When we look at devices like the iPhone 6, Samsung’s Galaxy Note 4, HTC’s One (M8), Motorola’s new Moto X or LG’s G3, we all just assume that those devices are going to work — and work well — because of the specifications that are shoved into their frames. After all, you can’t have all that great tech and have a handset that functions poorly, right? (Wink with me now.) And, considering many of us want to keep at least one of these phones for longer than a few months, we need them to work over an extended period of time, and through several hours of daily usage.
I’ve spoken with a few people who have told me that they only buy the high-end devices because they just want to have a device they know, beyond a shadow of a doubt, that it will keep working for as long as they need it to. Even if that’s just a year, or somewhere in between then and two years, they buy the devices with powerful quad-core processors, a lot of RAM, more built-in storage, and whatever else makes it to a bullet point list of features to make sure they’re getting the best of the best.
Which means when a device like last year’s Moto G gets revealed as an upcoming device for a major network like AT&T, those same individuals don’t even look twice at it. Sure, they’d certainly consider a new Moto G, and definitely the new Moto X, but last year’s model? That’s working in the wrong direction.
But, that price tag.
The original Moto G isn’t a terrible device in the slightest. In fact, for the price, it may have even been a better option for many people rather than the original Moto X. But, it has indeed already been replaced by a newer model, with better stats across the board, and one that’s available right now unlocked through Motorola directly. So, I can understand why some folks would rather just spend a bit more to get the newer model.

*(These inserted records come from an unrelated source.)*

(* ===== verification/JinjaParserPrimary.v ===== *)
(** Reading back primary expressions, lists of arguments, indices and chains of members and
    calls. *)

From Stdlib Require Import Ascii.
From S2P Require Import Prelude.
From S2P Require Import JinjaLexer.
From S2P Require Import JinjaLexerPrint.
From S2P Require Import JinjaParser.
From S2P Require Import JinjaParserPrint.
From S2P Require Import JinjaParserRead.
From S2P Require Import JinjaParserLevel.

Module JinjaParserPrimary.
Import JinjaLexer.
Import JinjaLexerPrint.
Import JinjaParser.
Import JinjaParserPrint.
Import JinjaParserRead.
Import JinjaParserLevel.

(** Symbols that end an expression of any level. *)
Definition closer (ty : token_type) : bool :=
  bool_decide (ty ∈ [comma; colon; equals; close_paren; close_square_bracket; close_curly_bracket; close_statement; close_expression; eof]).

Lemma stop_closer r L : closer (hd r).1 = true -> stop L r = true.
Proof.
  unfold stop, hd. destruct (head r) as [[ty v]|]; [|done]. simpl. intros H. by destruct ty; try discriminate H.
Qed.

Lemma starter_closer s ty : starter s = true -> closer ty = true -> s.1 <> ty.
Proof. intros Hs Hc E. unfold starter in Hs. rewrite E in Hs. destruct ty; first [discriminate Hs | discriminate Hc]. Qed.

Section Primary.
Context {float : Type} (print_float : float -> bytes) (stod : bytes -> option float) (tokens : list token).
Abbreviation statement := (statement float).
Abbreviation len := (length tokens).
Abbreviation view := (view tokens).
Abbreviation print := (print print_float).
Abbreviation at_level := (at_level print_float).
Abbreviation print_arg := (print_arg print_float).
Abbreviation rec := (parse_expression_at stod tokens).
Abbreviation rec_ok := (rec_ok print_float stod tokens).
Abbreviation reads := (reads print_float stod tokens).
Abbreviation parse_level := (parse_level stod tokens).

(** A part of an expression: it is proper and read from any position that is far enough. *)
Definition part (x : statement) : Prop := proper x = true /\ rec_ok x.

Lemma all_same_Forall2 l k : Forall2 same l k -> all_same (float := float) l k.
Proof. unfold all_same. induction 1 as [|x y l k H _ IH]; [done|]. cbn [map]. by rewrite H, IH. Qed.

(** ** Literals *)

Lemma one_symbol ty v n current r : view current = (ty, v) :: r -> (len < current + S n)%nat ->
  exists k p, next tokens current = Ok (k, S current) /\ t k = ty /\ value k = v /\ mk_stmt tokens current = Ok p.
Proof.
  intros Hv _. destruct (next_symbol _ _ _ _ Hv) as (k & Hk & [= Ht Hval]). destruct (mk_stmt_view _ _ _ _ Hv) as [p Hp]. eauto 10.
Qed.

Lemma reads_identifier p v : v <> str "not" -> reads 10 (Identifier p v).
Proof.
  intros _ n current r Hn Hv _. cbn [app] in Hv. destruct (one_symbol _ _ n _ _ Hv Hn) as (k & q & Hk & Ht & Hval & Hq).
  exists (Identifier q v). split; [|done]. cbn. unfold parse_primary_expression. rewrite Hk. bind_simpl. rewrite Ht, Hq. bind_simpl.
  rewrite Hval. do 2 f_equal. lia.
Qed.

Lemma reads_integer p z : - 2 ^ 63 <= z < 2 ^ 63 -> reads 10 (IntegerLiteral p z).
Proof.
  intros Hz n current r Hn Hv _. change (at_level 10 (IntegerLiteral p z)) with [(numeric_literal, print_int z)] in *. cbn [app] in Hv.
  destruct (one_symbol _ _ n _ _ Hv Hn) as (k & q & Hk & Ht & Hval & Hq).
  exists (IntegerLiteral q z). split; [|done]. unfold JinjaParserLevel.parse_level, parse_primary_expression. rewrite Hk. bind_simpl. rewrite Ht, Hval.
  rewrite bool_decide_eq_false_2 by by apply print_int_no_dot. rewrite stoll_print by done. bind_simpl. rewrite Hq. bind_simpl.
  do 2 f_equal. simpl. lia.
Qed.

Lemma reads_float p f : ch "." ∈ print_float f -> stod (print_float f) = Some f -> reads 10 (FloatLiteral p f).
Proof.
  intros Hdot Hstod n current r Hn Hv _. cbn [app] in Hv. destruct (one_symbol _ _ n _ _ Hv Hn) as (k & q & Hk & Ht & Hval & Hq).
  exists (FloatLiteral q f). split; [|done]. cbn. unfold parse_primary_expression. rewrite Hk. bind_simpl. rewrite Ht, Hval.
  rewrite bool_decide_eq_true_2 by done. rewrite Hstod, Hq. bind_simpl. do 2 f_equal. lia.
Qed.

Lemma reads_string p v : reads 10 (StringLiteral p v).
Proof.
  intros n current r Hn Hv Hs. cbn [app] in Hv. destruct (one_symbol _ _ n _ _ Hv Hn) as (k & q & Hk & Ht & Hval & Hq).
  exists (StringLiteral q v). split; [|done]. cbn. unfold parse_primary_expression. rewrite Hk. bind_simpl. rewrite Ht, Hval.
  apply view_S in Hv as Hv'. rewrite (loop_turns tokens _ v (S current) (v, S current)); [|by apply rtc_refl| |].
  - bind_simpl. rewrite Hq. bind_simpl. do 2 f_equal. cbn [snd]. lia.
  - unfold string_step. cbn [fst snd]. rewrite (stop_is tokens 10); [done|by rewrite Hv'|]. intros w. simpl. lia.
  - by apply (view_lt _ _ _ _ Hv).
Qed.

(** ** Lists *)

Lemma rec_item n lo closing x : part x -> closer closing = true -> (len < lo + n)%nat ->
  item_read tokens (rec n) (at_level 0) same closing lo x.
Proof.
  intros [Hp Hx] Hc Hlo current r Hcur Hv Hr. split.
  - apply (Hx n current r); [lia|done|]. apply stop_closer. by destruct Hr as [-> | ->].
  - destruct (starter_at print_float x 0 Hp) as (s & l & E & Hs & _). exists s, l. split; [done|]. by apply starter_closer.
Qed.

Lemma reads_array p l : Forall part l -> reads 10 (ArrayLiteral p l).
Proof.
  intros Hl n current r Hn Hv _. change (at_level 10 (ArrayLiteral p l)) with (open_b :: commas (map (at_level 0) l) ++ [close_b]) in *.
  cbn [app] in Hv. rewrite <- app_assoc in Hv. destruct (one_symbol _ _ n _ _ Hv Hn) as (k & q & Hk & Ht & _ & Hq).
  apply view_S in Hv as Hv1.
  destruct (items_turns tokens (array_step tokens (rec n)) (rec n) (at_level 0) same close_square_bracket (S current)) with (xs := l) (vals := @nil statement) (current := S current) (v := str "]") (r := r)
    as (l' & Hl' & Hr).
  { intros vals c Hc. unfold array_step. by rewrite is_view, bool_decide_eq_false_2. }
  { eapply Forall_impl; [exact Hl|]. intros x Hx. apply rec_item; [done..|lia]. }
  { done. } { done. } { done. }
  apply view_app in Hv1 as Hv2. apply view_lt in Hv2 as Hlt.
  exists (ArrayLiteral q l'). split; [|unfold same; cbn [strip]; f_equal; by apply all_same_Forall2].
  cbn [JinjaParserLevel.parse_level]. unfold parse_primary_expression. rewrite Hk. bind_simpl. rewrite Ht.
  rewrite (loop_turns tokens _ _ _ _ Hr); [| |by apply Nat.lt_le_incl].
  - bind_simpl. rewrite Hq. bind_simpl. do 2 f_equal. cbn [fst snd length]. rewrite length_app. simpl. lia.
  - unfold array_step. cbn [fst snd]. rewrite is_view, Hv2. done.
Qed.

(** An element of an object. *)
Definition object_item (current n : nat) : R (statement * statement * nat) :=
  key ← rec n current;
  c ← expect tokens colon (str "Expected :") key.2;
  v ← rec n c;
  Ok ((key.1, v.1), v.2).

Definition print_pair (p : statement * statement) : list symbol := at_level 0 p.1 ++ colon_s :: at_level 0 p.2.

Lemma pair_item n lo x : part x.1 -> part x.2 -> (len < lo + n)%nat ->
  item_read tokens (fun c => object_item c n) print_pair (fun y x => same y.1 x.1 /\ same y.2 x.2) close_curly_bracket lo x.
Proof.
  intros [Hp1 H1] [Hp2 H2] Hlo current r Hcur Hv Hr. unfold print_pair in Hv. rewrite <- app_assoc in Hv. cbn [app] in Hv. split.
  - destruct (H1 n current _ ltac:(lia) Hv) as (k & Hk & Hks); [by apply stop_closer|].
    apply view_app in Hv as Hv1. apply view_S in Hv1 as Hv2.
    destruct (H2 n (S (current + length (at_level 0 x.1))) r) as (y & Hy & Hys); [lia|done|by apply stop_closer; destruct Hr as [-> | ->]|].
    exists (k, y). split; [|done]. unfold object_item. rewrite Hk. bind_simpl. cbn [fst snd]. rewrite (expect_view _ _ _ _ _ _ Hv1).
    bind_simpl. rewrite Hy. bind_simpl. do 2 f_equal. unfold print_pair. rewrite length_app. cbn [length snd]. lia.
  - destruct (starter_at print_float x.1 0 Hp1) as (s & l & E & Hs & _). unfold print_pair. rewrite E. eexists s, _. split; [done|].
    by apply starter_closer.
Qed.

Lemma reads_object p l : Forall (fun x => part x.1 /\ part x.2) l -> reads 10 (ObjectLiteral p l).
Proof.
  intros Hl n current r Hn Hv _. change (at_level 10 (ObjectLiteral p l)) with (open_c :: commas (map print_pair l) ++ [close_c]) in *.
  cbn [app] in Hv. rewrite <- app_assoc in Hv. destruct (one_symbol _ _ n _ _ Hv Hn) as (k & q & Hk & Ht & _ & Hq).
  apply view_S in Hv as Hv1.
  destruct (items_turns tokens (object_step tokens (rec n)) (fun c => object_item c n) print_pair (fun y x => same y.1 x.1 /\ same y.2 x.2) close_curly_bracket (S current))
    with (xs := l) (vals := @nil (statement * statement)) (current := S current) (v := str "}") (r := r) as (l' & Hl' & Hr).
  { intros vals c Hc. unfold object_step, object_item. rewrite is_view, bool_decide_eq_false_2 by done.
    destruct (rec n c) as [key|]; [|done]. bind_simpl. destruct (expect _ _ _ _) as [c'|]; [|done]. bind_simpl. by destruct (rec n c'). }
  { eapply Forall_impl; [exact Hl|]. intros x [H1 H2]. apply pair_item; [done..|lia]. }
  { done. } { done. } { done. }
  apply view_app in Hv1 as Hv2. apply view_lt in Hv2 as Hlt.
  exists (ObjectLiteral q l'). split.
  - cbn [JinjaParserLevel.parse_level]. unfold parse_primary_expression. rewrite Hk. bind_simpl. rewrite Ht.
    rewrite (loop_turns tokens _ _ _ _ Hr); [| |by apply Nat.lt_le_incl].
    + bind_simpl. rewrite Hq. bind_simpl. do 2 f_equal. cbn [fst snd length]. rewrite length_app. simpl. lia.
    + unfold object_step. cbn [fst snd]. rewrite is_view, Hv2. done.
  - unfold same. cbn [strip]. f_equal. clear - Hl'. induction Hl' as [|y x l' l [H1 H2] _ IH]; [done|]. cbn [map app]. by rewrite H1, H2, IH.
Qed.

Lemma commas_concat {A} (f : A -> list symbol) x l : commas (map f (x :: l)) = f x ++ concat (map (fun y => comma_s :: f y) l).
Proof. revert x. induction l as [|y l IH]; intros x; [simpl; by rewrite app_nil_r|]. cbn [map] in *. rewrite commas_cons, IH. done. Qed.

(** Elements with commas between them, and no comma at the end. *)
Section Sequence.
Context (element : nat -> R (statement * nat)) (print_item : statement -> list symbol) (closing : token_type) (lo : nat).
Abbreviation elem := (elem_read tokens element print_item same closing lo).
Abbreviation with_comma := (fun y => comma_s :: print_item y).

Lemma sequence_turns xs exprs current v r :
  Forall elem xs -> (lo <= S current)%nat -> view current = concat (map with_comma xs) ++ (closing, v) :: r ->
  exists ys, Forall2 same ys xs /\
    rtc (turn (sequence_step tokens element)) (exprs, current) (exprs ++ ys, (current + length (concat (map with_comma xs)))%nat).
Proof.
  intros Hxs. revert exprs current. induction Hxs as [|x xs Hx _ IH]; intros exprs current Hlo Hv.
  { exists []. rewrite app_nil_r. simpl. rewrite Nat.add_0_r. by split. }
  cbn [map concat] in Hv |- *. cbn [app] in Hv. rewrite <- app_assoc in Hv. apply view_S in Hv as Hv1.
  destruct (Hx (S current) _ Hlo Hv1) as (y & Hy & Hs); [by destruct xs; simpl; auto|].
  apply view_app in Hv1 as Hv2.
  destruct (IH (exprs ++ [y]) (S current + length (print_item x))%nat) as (ys & Hys & Hr); [lia|done|].
  exists (y :: ys). split; [by constructor|]. apply rtc_l with (exprs ++ [y], (S current + length (print_item x))%nat).
  - split; [|cbn [snd]; lia]. unfold sequence_step. cbn [fst snd]. rewrite is_view, Hv. cbn. rewrite Hy. bind_simpl. reflexivity.
  - rewrite <- app_assoc in Hr. cbn [app] in Hr |- *. cbn [length]. rewrite length_app.
    match goal with |- rtc _ _ (_, ?m) => match type of Hr with rtc _ _ (_, ?k) => replace m with k by lia end end. exact Hr.
Qed.

Lemma read_sequence p l current v r : (2 <= length l)%nat -> Forall elem l -> (lo <= current)%nat -> closing <> comma ->
  view current = commas (map print_item l) ++ (closing, v) :: r ->
  exists e, sequence_of tokens element current = Ok (e, (current + length (commas (map print_item l)))%nat) /\ same e (TupleLiteral p l).
Proof.
  intros H2 Hl Hlo Hc Hv. destruct l as [|x [|y l]]; [simpl in H2; lia..|]. clear H2. apply Forall_cons in Hl as [Hx Hl].
  rewrite commas_concat in Hv |- *. rewrite <- app_assoc in Hv.
  destruct (Hx current _ Hlo Hv) as (x' & Hx' & Hxs); [by left|]. apply view_app in Hv as Hv2.
  destruct (sequence_turns (y :: l) [x'] (current + length (print_item x)) v r Hl) as (l' & Hl' & Hr); [lia|done|].
  apply view_app in Hv2 as Hv3. apply view_lt in Hv3 as Hlt. destruct (mk_stmt_lt tokens current) as [q Hq]; [lia|].
  exists (TupleLiteral q ([x'] ++ l')). split.
  - unfold sequence_of. rewrite Hx'. bind_simpl. cbn [fst snd].
    assert (Hcomma : is_ tokens comma (current + length (print_item x)) = true) by (by rewrite is_view, Hv2).
    rewrite Hcomma. rewrite (loop_turns tokens _ _ _ _ Hr); [| |by apply Nat.lt_le_incl].
    + bind_simpl. cbv iota. cbn [fst snd]. rewrite Hq. bind_simpl. by rewrite length_app, Nat.add_assoc.
    + unfold sequence_step. cbn [fst snd]. rewrite is_view, Hv3. cbn [hd head default fst]. by rewrite bool_decide_eq_false_2.
  - unfold same. cbn [strip]. f_equal. apply (all_same_Forall2 (x' :: l') (x :: y :: l)). by constructor.
Qed.

(** One element alone. *)
Lemma read_single x current r : elem x -> (lo <= current)%nat -> closing <> comma -> (hd r).1 = closing -> (current + length (print_item x) <= len)%nat ->
  view current = print_item x ++ r ->
  exists e, sequence_of tokens element current = Ok (e, (current + length (print_item x))%nat) /\ same e x.
Proof.
  intros Hx Hlo Hc Hr Hle Hv. destruct (Hx current r Hlo Hv) as (x' & Hx' & Hxs); [by right|]. apply view_app in Hv as Hv2.
  exists x'. split; [|done]. unfold sequence_of. rewrite Hx'. bind_simpl. cbn [fst snd].
  assert (Hcomma : is_ tokens comma (current + length (print_item x)) = false) by (rewrite is_view, Hv2; apply bool_decide_eq_false_2; by rewrite Hr).
  rewrite Hcomma. rewrite (loop_turns tokens _ [x'] _ ([x'], (current + length (print_item x))%nat)); [done|by apply rtc_refl| |done].
  unfold sequence_step. cbn [fst snd]. by rewrite Hcomma.
Qed.
End Sequence.

Lemma reads_tuple p l : (2 <= length l)%nat -> Forall part l -> reads 10 (TupleLiteral p l).
Proof.
  intros H2 Hl n current r Hn Hv _. change (at_level 10 (TupleLiteral p l)) with (parens (commas (map (at_level 0) l))) in *.
  unfold parens in Hv |- *. cbn [app] in Hv. rewrite <- app_assoc in Hv.
  destruct (one_symbol _ _ n _ _ Hv Hn) as (k & q & Hk & Ht & _ & Hq). apply view_S in Hv as Hv1.
  destruct (read_sequence (rec n) (at_level 0) close_paren (S current) p l (S current) (str ")") r) as (e & He & Hes); [done| |done..|].
  { eapply Forall_impl; [exact Hl|]. intros z Hz. apply item_elem, rec_item; [done..|lia]. }
  apply view_app in Hv1 as Hv2. exists e. split; [|done]. cbn [JinjaParserLevel.parse_level]. unfold parse_primary_expression. rewrite Hk. bind_simpl.
  rewrite Ht, He. bind_simpl. cbn [fst snd]. rewrite (expect_view _ _ _ _ _ _ Hv2). bind_simpl. do 2 f_equal. cbn [length]. rewrite length_app. simpl. lia.
Qed.

End Primary.
End JinjaParserPrimary.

But spending a lot of money on new, high-end phones every year, or even sooner, can get pricey — especially depending on how you get your hands on them. So, maybe for the people who want to get new phones every year, but don’t want to pay the hefty price tag, these other options are the best bet.
My question to you all is: are you sticking with the high-end flagships, or have you found a happier place with the mid-range devices that offer stable performance without the sharp price tag? Let me know.